* **HOW TO COMPLETE THIS TASK**:
Lines containing the word "Hpsk": say how many there are in the listing, with only the number as the answer.

* **AVAILABLE DATA**:
*** Block opens ***
(* ===== verification/CLib.v ===== *)
(** * CLib: the C library functions the tools call on strings and numbers

    String comparison, searching and tokenising, [strtoul] and its relatives,
    and the [%u], [%d] and [%x] conversions of [printf], as the C standard and
    POSIX describe them in the "C" locale.  A pointer into a string is the
    suffix it points at; [*end == 0] is [is_end].  The number printers and
    [strtoul] are inverse to each other, which the configuration and protocol
    round trips rest on. *)

From Stdlib Require Import Ascii String.
From stdpp Require Import base numbers option sets list list_numbers strings.
From S2P Require Import Prelude.

(** ** Error numbers, as Linux numbers them *)

Definition ENOENT : Z := 2.
Definition ESRCH : Z := 3.
Definition EINTR : Z := 4.
Definition EBADF : Z := 9.
Definition ENOMEM : Z := 12.
Definition EINVAL : Z := 22.
Definition ERANGE : Z := 34.
Definition ENAMETOOLONG : Z := 36.
Definition ENOSYS : Z := 38.
Definition EPROTO : Z := 71.
Definition EBADMSG : Z := 74.
Definition EPROTONOSUPPORT : Z := 93.
Definition EOPNOTSUPP : Z := 95.
Definition ENETUNREACH : Z := 101.
Definition ECONNREFUSED : Z := 111.

(** ** Comparison and search *)

Definition strcmp_eq (a b : bytes) : bool := bool_decide (a = b).

Definition tolower (c : Z) : Z := if (65 <=? c) && (c <=? 90) then c + 32 else c.

Definition strcasecmp_eq (a b : bytes) : bool :=
  bool_decide (tolower <$> a = tolower <$> b).

(** [!strncasecmp(a, b, n)] for an [n] no longer than either string. *)
Definition strncasecmp_eq (a b : bytes) (n : nat) : bool :=
  strcasecmp_eq (take n a) (take n b).

(** [strchr(s, c)]: the suffix starting at the first [c]. *)
Definition strchr (s : bytes) (c : Z) : option bytes :=
  (λ i, drop i s) <$> index_of (Z.eqb c) s.

Definition has_char (s : bytes) (c : Z) : bool := existsb (Z.eqb c) s.

(** [strrchr(s, c)]: the string before the last [c], and what follows it. *)
Definition strrchr_split (s : bytes) (c : Z) : option (bytes * bytes) :=
  match index_of (Z.eqb c) (reverse s) with
  | Some i => let k := (length s - 1 - i)%nat in Some (take k s, drop (S k) s)
  | None => None
  end.

(** [strchr(s, c)] with the [c] overwritten by NUL: before and after. *)
Definition strchr_split (s : bytes) (c : Z) : option (bytes * bytes) :=
  match index_of (Z.eqb c) s with
  | Some i => Some (take i s, drop (S i) s)
  | None => None
  end.

(** [strsep(&p, "c")] on a non-NULL [p]: the token, and the new [p]. *)
Definition strsep (s : bytes) (c : Z) : bytes * option bytes :=
  match strchr_split s c with
  | Some (tok, rest) => (tok, Some rest)
  | None => (s, None)
  end.

(** All tokens [while ((t = strsep(&p, "c")))] visits; a call shortens the
    rest, so [length s + 1] calls are enough. *)
Fixpoint strsep_all_fuel (fuel : nat) (s : bytes) (c : Z) : list bytes :=
  match fuel with
  | O => []
  | S f => match strsep s c with
           | (tok, None) => [tok]
           | (tok, Some rest) => tok :: strsep_all_fuel f rest c
           end
  end.
Definition strsep_all (s : bytes) (c : Z) : list bytes :=
  strsep_all_fuel (S (length s)) s c.

(** [strncpy(dst, src, n)] into a zeroed buffer, read back as a string. *)
Definition strncpy_str (src : bytes) (n : nat) : bytes := take n src.

(** A buffer used as a string: it ends at its first NUL. *)
Definition cstr (l : bytes) : bytes :=
  match index_of (Z.eqb 0) l with Some i => take i l | None => l end.

(** [memcmp(a, b, n)]; only its sign is specified. *)
Fixpoint memcmp (a b : bytes) (n : nat) : Z :=
  match n with
  | O => 0
  | S n' =>
      if at_ a 0 =? at_ b 0 then memcmp (drop 1 a) (drop 1 b) n'
      else at_ a 0 - at_ b 0
  end.

(** The successive results of [getline]: each line with its newline, the last
    one without when the data ends in the middle of a line. *)
Fixpoint getlines (l : bytes) : list bytes :=
  match l with
  | [] => []
  | c :: l' =>
      if c =? 10 then [c] :: getlines l'
      else match getlines l' with
           | [] => [[c]]
           | t :: ts => (c :: t) :: ts
           end
  end.

(** ** strtoul, strtoull, strtoll *)

Definition isspace (c : Z) : bool := ((9 <=? c) && (c <=? 13)) || (c =? 32).

Definition digit_val (c : Z) : option Z :=
  if (48 <=? c) && (c <=? 57) then Some (c - 48)
  else if (97 <=? c) && (c <=? 122) then Some (c - 87)
  else if (65 <=? c) && (c <=? 90) then Some (c - 55)
  else None.

Definition base_digit (base c : Z) : option Z :=
  match digit_val c with
  | Some d => if d <? base then Some d else None
  | None => None
  end.
(* ===== verification/SetconfSpec.v ===== *)
(** * SetconfSpec: what setconf, addconf, syncconf and set hand to the interface

    The effect of a device on a running interface is the documented one
    (uapi/linux/linux/wireguard.h): [WGDEVICE_REPLACE_PEERS] empties the set of
    peers first, then every listed peer is removed when it carries
    [WGPEER_REMOVE_ME] and added or updated otherwise.  Against this
    specification [sync_conf] makes the interface converge to the file without
    ever dropping a peer that the file keeps. *)

From Stdlib Require Import Ascii String.
From stdpp Require Import base numbers option sets list list_numbers sorting strings gmap.
From S2P Require Import Prelude CLib Ctype Encoding Containers Config NetLibModel ConfigFacts Setconf.
#[local] Open Scope c_scope.

(** ** The documented effect on the peers of an interface *)

Definition apply_peer (ks : gset bytes) (p : wgpeer) : gset bytes :=
  if removing p then ks ∖ {[ p_public_key p ]} else {[ p_public_key p ]} ∪ ks.

Definition apply_peers : gset bytes → list wgpeer → gset bytes := foldl apply_peer.

Definition apply_device (ks : gset bytes) (d : wgdevice) : gset bytes :=
  apply_peers (if has_flag (flags d) WGDEVICE_REPLACE_PEERS then ∅ else ks) (peers d).

Definition peer_keys (d : wgdevice) : gset bytes := list_to_set (p_public_key <$> peers d).

Lemma apply_peers_add ks ps :
  Forall (λ p, removing p = false) ps → apply_peers ks ps = list_to_set (p_public_key <$> ps) ∪ ks.
Proof.
  intros Hps. revert ks. induction Hps as [|p ps Hp Hps IH]; intros ks; csimpl; [set_solver|].
  unfold apply_peers in *. simpl. rewrite IH. unfold apply_peer. rewrite Hp. set_solver.
Qed.

Lemma apply_peers_remove ks keys :
  apply_peers ks (removal <$> keys) = ks ∖ list_to_set keys.
Proof.
  revert ks. induction keys as [|k keys IH]; intros ks; csimpl; [set_solver|].
  unfold apply_peers in *. simpl. rewrite IH. unfold apply_peer. simpl. set_solver.
Qed.

Lemma apply_peers_app ks ps qs : apply_peers ks (ps ++ qs) = apply_peers (apply_peers ks ps) qs.
Proof. apply foldl_app. Qed.

(** ** The order of [pubkey_cmp] *)

Lemma pubkey_cmp_total a b : pubkey_cmp a b <= 0 ∨ pubkey_cmp b a <= 0.
Proof.
  unfold pubkey_cmp, truthy. pose proof (memcmp_total (pubkey a) (pubkey b) WG_KEY_LEN) as Ht.
  pose proof (memcmp_sym (pubkey a) (pubkey b) WG_KEY_LEN) as H1.
  pose proof (memcmp_sym (pubkey b) (pubkey a) WG_KEY_LEN) as H2.
  destruct (Z.eqb_spec (memcmp (pubkey a) (pubkey b) WG_KEY_LEN) 0),
    (Z.eqb_spec (memcmp (pubkey b) (pubkey a) WG_KEY_LEN) 0); cbn [negb];
    destruct (from_file a), (from_file b); cbn [c_bool]; lia.
Qed.

Lemma pubkey_cmp_trans a b c :
  pubkey_cmp a b <= 0 → pubkey_cmp b c <= 0 → pubkey_cmp a c <= 0.
Proof.
  unfold pubkey_cmp, truthy.
  destruct (memcmp_trans (pubkey a) (pubkey b) (pubkey c) WG_KEY_LEN) as (H1 & H2 & H3).
  destruct (memcmp_trans (pubkey b) (pubkey c) (pubkey a) WG_KEY_LEN) as (H4 & H5 & H6).
  pose proof (memcmp_sym (pubkey a) (pubkey c) WG_KEY_LEN).
  destruct (Z.eqb_spec (memcmp (pubkey a) (pubkey b) WG_KEY_LEN) 0),
    (Z.eqb_spec (memcmp (pubkey b) (pubkey c) WG_KEY_LEN) 0),
    (Z.eqb_spec (memcmp (pubkey a) (pubkey c) WG_KEY_LEN) 0);
    destruct (from_file a), (from_file b), (from_file c); cbn [negb c_bool]; try lia.
Qed.

(** Keys of full length are compared exactly. *)
Definition origin_ok (o : pubkey_origin) : Prop := key_ok (pubkey o) = true.

Lemma origin_length o : origin_ok o → length (pubkey o) = WG_KEY_LEN.
Proof. by intros [? _]%key_ok_spec. Qed.

Lemma pubkey_cmp_le a b : pubkey_cmp a b <= 0 → memcmp (pubkey a) (pubkey b) WG_KEY_LEN <= 0.
Proof. unfold pubkey_cmp, truthy. case_match eqn:E; [done|]. apply negb_false_iff, Z.eqb_eq in E. lia. Qed.

Lemma pubkey_cmp_squeeze a b c :
  origin_ok a → origin_ok b → pubkey a = pubkey c →
  pubkey_cmp a b <= 0 → pubkey_cmp b c <= 0 → pubkey b = pubkey a.
Proof.
  intros Ha%origin_length Hb%origin_length Hac H1%pubkey_cmp_le H2%pubkey_cmp_le. rewrite <- Hac in H2.
  destruct (memcmp_trans (pubkey b) (pubkey a) (pubkey b) WG_KEY_LEN) as (_ & H3 & H4).
  assert (memcmp (pubkey b) (pubkey b) WG_KEY_LEN = 0) by by apply memcmp_eq.
  apply (memcmp_eq _ _ WG_KEY_LEN); [done|done|]. lia.
Qed.

Lemma pubkey_cmp_file_first a b :
  origin_ok a → pubkey a = pubkey b → from_file a = true → from_file b = false → 0 < pubkey_cmp a b.
Proof.
  intros Ha%origin_length Hab Hf Hg. unfold pubkey_cmp. rewrite <- Hab.
  replace (memcmp (pubkey a) (pubkey a) WG_KEY_LEN) with 0 by (symmetry; by apply memcmp_eq).
  rewrite Hf, Hg. cbn. lia.
Qed.

(** ** The loop of [sync_conf] *)

(** The keys whose removal the loop asks for, in the order of the loop. *)
Fixpoint running_only (l : list pubkey_origin) : list bytes :=
  match l with
  | [] => []
  | o :: rest =>
      if negb (from_file o) && only_running o rest then pubkey o :: running_only rest
      else running_only rest
  end.
Lemma read_listen_port d0 port :
  0 <= port < 65536 →
  reads (dev_ctx d0) [str "ListenPort" ++ str " = " ++ printf_u port]
        (dev_ctx (set_flags (set_flag (flags d0) WGDEVICE_HAS_LISTEN_PORT) (set_listen_port port d0))).
Proof.
  intros Hp. pose proof (print_base_nonempty 10 port ltac:(lia) ltac:(lia)) as Hne. fold (printf_u port) in Hne.
  apply reads_kv_plain; [by apply plain_by_eval|apply plain_u; lia|].
  device_line. by rewrite parse_port_printed.
Qed.

Lemma read_fwmark d0 mark :
  0 <= mark < 2 ^ 32 →
  reads (dev_ctx d0) [str "FwMark" ++ str " = " ++ str "0x" ++ printf_x mark]
        (dev_ctx (set_flags (set_flag (flags d0) WGDEVICE_HAS_FWMARK) (set_fwmark mark d0))).
Proof.
  intros Hp. apply reads_kv_plain; [by apply plain_by_eval| |].
  { apply Forall_app. split; [by apply plain_by_eval|apply plain_x; lia]. }
  device_line. by rewrite parse_fwmark_printed.
Qed.

Lemma read_private_key d0 key :
  key_ok (private_key d0) = true → key_ok key = true →
  reads (dev_ctx d0) [str "PrivateKey" ++ str " = " ++ key_base64 key]
        (dev_ctx (set_flags (set_flag (flags d0) WGDEVICE_HAS_PRIVATE_KEY) (set_private_key key d0))).
Proof.
  intros H0 Hk. pose proof Hk as [_ Hb]%key_ok_spec.
  apply reads_kv_plain; [by apply plain_by_eval|by apply plain_key|].
  device_line. by rewrite parse_key_printed.
Qed.

Lemma read_device d :
  canonical_device d →
  ∃ cur last sec,
    reads {| device := Some (set_flags conf_flags wgdevice_zero); ctx_last_peer := None; ctx_last_allowedip := None;
             is_peer_section := false; is_device_section := false |} (device_lines d)
          {| device := Some (conf_device d); ctx_last_peer := cur; ctx_last_allowedip := last;
             is_peer_section := sec; is_device_section := negb sec |}.
Proof.
  intros [(_ & Hpriv & Hfw & Hlp & _) Hcan].
  set (d0 := set_flags conf_flags wgdevice_zero). set (d1 := set_listen_port (listen_port d) d0).
  set (d2 := set_fwmark (fwmark d) d1).
  set (d3 := if has_private d then set_private_key (private_key d) d2 else d2).
  destruct (read_peers d3 (peers d) [] None None false eq_refl Hcan) as (cur & last & sec & Hps).
  exists cur, last, sec. unfold device_lines.
  eapply reads_app; [apply read_interface|].
  eapply (reads_app _ _ (dev_ctx d1)).
  { apply reads_opt; [intros _; by apply (read_listen_port d0)|].
    unfold truthy. intros Hz%negb_false_iff%Z.eqb_eq. unfold d1. by rewrite Hz. }
  eapply (reads_app _ _ (dev_ctx d2)).
  { apply reads_opt; [intros _; by apply (read_fwmark d1)|].
    unfold truthy. intros Hz%negb_false_iff%Z.eqb_eq. unfold d2. by rewrite Hz. }
  eapply (reads_app _ _ (dev_ctx d3)).
  { apply reads_opt; unfold d3; intros ->; [by apply (read_private_key d2)|done]. }
  eapply reads_app; [apply reads_blank|]. cbn [app] in Hps.
  assert (Hend : set_peers (conf_peer <$> peers d) d3 = conf_device d).
  { unfold d3, conf_device. by destruct (has_private d). }
  rewrite Hend in Hps. replace (set_peers [] d3) with d3 in Hps by (unfold d3; by destruct (has_private d)).
  exact Hps.
Qed.

(** ** From the text to its lines *)

Lemma getlines_lines ts :
  Forall (λ t, 10 ∉ t) ts → getlines (flat_map (λ t, t ++ newline) ts) = (λ t, t ++ newline) <$> ts.
Proof.
  induction 1 as [|t ts Ht _ IH]; [done|]. csimpl. rewrite <- app_assoc. change (newline ++ ?k) with (10 :: k).
  rewrite getlines_app by done. by rewrite IH.
Qed.

Definition unlines (ts : list bytes) : bytes := flat_map (λ t, t ++ newline) ts.

Lemma unlines_app ts us : unlines (ts ++ us) = unlines ts ++ unlines us.
Proof. apply flat_map_app. Qed.
Lemma unlines_one t : unlines [t] = t ++ newline.
Proof. unfold unlines. simpl. apply app_nil_r. Qed.
Lemma unlines_opt b t : unlines (opt_line b t) = if b then t ++ newline else [].
Proof. destruct b; [apply unlines_one|done]. Qed.

Lemma line_kv k v : Forall plain_char k → Forall line_char v → Forall line_char (k ++ str " = " ++ v).
Proof. intros. rewrite !Forall_app. split_and!; [by apply plain_line_all|by apply line_by_eval|done]. Qed.

Lemma lines_opt b t : (b = true → Forall line_char t) → Forall (Forall line_char) (opt_line b t).
Proof. destruct b; simpl; [|done]. intros H. apply Forall_singleton, H. done. Qed.

Lemma peer_lines_text p more :
  canonical_peer p →
  showconf_peer p more = unlines (peer_lines p more) ∧ Forall (Forall line_char) (peer_lines p more).
Proof.
  intros ((Hpub & Hpsk & _ & Hka & _) & Hcan & Hplain).
  apply key_ok_spec in Hpub as [_ Hpub]. apply key_ok_spec in Hpsk as [_ Hpsk]. split.
  - unfold showconf_peer, peer_lines. rewrite !unlines_app, !unlines_one, !unlines_opt, !print_key_eq by done.
    unfold showconf_endpoint. fold (has_psk p).
    assert (He : has_endpoint p = true → is_Some (getnameinfo (endpoint p))).
    { intros H. destruct (gni_gai _ (Hplain H)) as (host & -> & _). eauto. }
    destruct (has_endpoint p); [destruct (He eq_refl) as [[host service] ->]|clear He];
      destruct (allowedips p), (has_psk p), more, (truthy (persistent_keepalive_interval p));
      cbn [length Nat.eqb negb]; rewrite <- ?app_assoc; reflexivity.
  - unfold peer_lines. rewrite !Forall_app. split_and!.
    + by apply Forall_singleton, line_by_eval.
    + apply Forall_singleton, line_kv; [by apply plain_by_eval|by apply plain_line_all, plain_key].
    + apply lines_opt. intros _. apply line_kv; [by apply plain_by_eval|by apply plain_line_all, plain_key].
    + apply lines_opt. intros Hne. apply line_kv; [by apply plain_by_eval|].
      destruct (allowedips p) as [|a l]; [done|]. by apply (showconf_allowedips_text a l).
    + apply lines_opt. intros H. destruct (gni_gai _ (Hplain H)) as (host & -> & Hh & _).
      apply line_kv; [by apply plain_by_eval|]. apply plain_line_all, endpoint_text_plain; [done|].
      destruct (Hplain H) as (_ & _ & ? & _). lia.
    + apply lines_opt. intros _. apply line_kv; [by apply plain_by_eval|]. apply plain_line_all, plain_u. lia.
    + apply lines_opt. constructor.
Qed.

Lemma device_lines_text d :
  canonical_device d →
  showconf_device d = unlines (device_lines d) ∧ Forall (Forall line_char) (device_lines d).
Proof.
  intros [(_ & Hpriv & Hfw & Hlp & _) Hcan]. apply key_ok_spec in Hpriv as [_ Hpriv].
  assert (Hps : showconf_peers (peers d) = unlines (peers_lines (peers d)) ∧
    Forall (Forall line_char) (peers_lines (peers d))).
  { induction Hcan as [|p ps Hp _ [IHt IHl]]; [done|]. cbn [showconf_peers peers_lines].
    destruct (peer_lines_text p (if ps is [] then false else true) Hp) as [Ht Hl].
    rewrite unlines_app, Ht, IHt. split; [done|]. by apply Forall_app. }
  destruct Hps as [Ht Hl]. split.
  - unfold showconf_device, device_lines.
    rewrite !unlines_app, !unlines_one, !unlines_opt, Ht, print_key_eq by done. fold (has_private d).
    destruct (truthy (listen_port d)), (truthy (fwmark d)), (has_private d); rewrite <- ?app_assoc; reflexivity.
  - unfold device_lines. rewrite !Forall_app. split_and!; [| | | | |done].
    + by apply Forall_singleton, line_by_eval.
    + apply lines_opt. intros _. apply line_kv; [by apply plain_by_eval|]. apply plain_line_all, plain_u. lia.
    + apply lines_opt. intros _. apply line_kv; [by apply plain_by_eval|]. apply plain_line_all, Forall_app.
      split; [by apply plain_by_eval|apply plain_x; lia].
    + apply lines_opt. intros _. apply line_kv; [by apply plain_by_eval|]. by apply plain_line_all, plain_key.
    + by repeat constructor.
Qed.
*** Block closes ***
* **WRITTEN RESPONSE**:
2